A fully translated actin biosynthetic intermediate containing N-acetylcysteine at the NH2 terminus has been identified in homogenates of differentiated mouse BC3H1 cerebrovascular smooth muscle cells labeled with L-[35S]cysteine. Thermolysin digestion of the highly acidic NH2-terminal tryptic peptide of this intermediate and electrophoretic analysis of the resulting fragments indicated that the intermediate was a precursor of smooth muscle alpha- isoactin , the major isoactin species in vascular smooth muscle. Carboxypeptidase A digestion of the thermolysin cleavage product corresponding to the first eight amino acid residues of the NH2-terminal tryptic peptide demonstrated an acetylcysteine-glutamate residue at the NH2 terminus. These results imply that the gene for smooth muscle alpha- isoactin , like genes coding for skeletal and cardiac alpha- isoactins , contains a cysteine codon immediately following the initiator methionine codon. Both the methionine and cysteine residues must be removed from the NH2 terminus of the intermediate to yield the mature form of smooth muscle alpha- isoactin . The removal of the cysteine residue in vivo is not direct but apparently involves acetylation of the cysteine and subsequent post-translational cleavage of the resulting acetylcysteine.
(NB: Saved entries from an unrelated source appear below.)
(* ===== verification/ToolGrants.v ===== *)
(** * The default tool grant

    [tool_grants.py]: the vocabulary of tiers, the store of the gateway's default
    grant and its ledger, and the injection of the grant into a run that brings no
    tool policy of its own.

    The state is the two files. The store's lock makes a write one step; writing
    the store does not fail, appending to the ledger may. A file that does not
    parse as JSON is [Unreadable]. The texts of the refusals are shortened. *)

From S2P Require Import Prelude PyStr PyVal PyNum.

(** ** The vocabulary *)

Definition TIER_RANKS : list (string * Z) := [("observe", 1); ("act", 2); ("outreach", 3); ("destroy", 4)].
Definition rank_by_id (tier : string) : option Z := snd <$> List.find (fun t => String.eqb (fst t) tier) TIER_RANKS.
Definition DEFAULT_TIER_ID : string := "act".

(** ** The store *)

Inductive store_file := Absent | Unreadable | Json (v : val).
Record grants := mk_grants { g_store : store_file; g_ledger : list dict }.

(** [_read_grants] *)
Definition read_grants (g : grants) : dict :=
  match g_store g with
  | Json (VDict d) => d
  | Json _ | Absent => []
  | Unreadable => [("_corrupt", VBool true)]
  end.

(** [dict(v or {})] of a value of a JSON document: an object, or a sequence of
    pairs. *)
Definition pair_of (v : val) : res (string * val) :=
  match v with
  | VList [k; w] => match k with VList _ | VDict _ => Raise (TypeError "unhashable type") | _ => Ok (py_str k, w) end
  | VStr (c ::s (d ::s "")) => Ok (c ::s "", VStr (d ::s ""))
  | VDict [(k, _); (k', _)] => Ok (k, VStr k')
  | VList _ | VStr _ | VDict _ => Raise (ValueError "dictionary update sequence element has the wrong length")
  | _ => Raise (TypeError "cannot convert dictionary update sequence element to a sequence")
  end.
Definition dict_of (v : val) : res dict :=
  if negb (truthy v) then Ok []
  else match v with
       | VDict d => Ok d
       | VList l => rfold (fun d x => kv <== pair_of x; Ok (dset kv.1 kv.2 d)) [] l
       | VStr _ => Raise (ValueError "dictionary update sequence element #0 has length 1; 2 is required")
       | _ => Raise (TypeError "object is not iterable")
       end.

(** [read_tool_grants]: the default grant, its source, the overrides, and whether
    a warning is served. *)
Record posture := mk_posture { p_default : dict; p_source : string; p_overrides : dict; p_warns : bool }.
Definition builtin_grant : dict := [("mode", VStr "preset"); ("tier_id", VStr DEFAULT_TIER_ID)].
Definition read_tool_grants (g : grants) : res posture :=
  let stored := read_grants g in
  let '(default_grant, source) := match get_ "default" stored with
    | VDict ((_ :: _) as d) => (d, "stored")
    | _ => (builtin_grant, "builtin-default")
    end in
  overrides <== dict_of (get_ "app_overrides" stored);
  Ok (mk_posture default_grant source overrides (truthy (get_ "_corrupt" stored))).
Such an acetylation-dependent pathway has been demonstrated for removal of cysteine from the NH2 terminus of Drosophila actin synthesized in a cell-free translation system ( Rubenstein , P. A., and Martin, D. J. (1983) J. Biol. Chem. 258, 11354-11360). In vivo pulse-chase experiments indicate that the smooth muscle alpha- isoactin intermediate in BC3H1 cells turns over much more slowly than nonmuscle actin intermediates previously identified in mouse L-cells.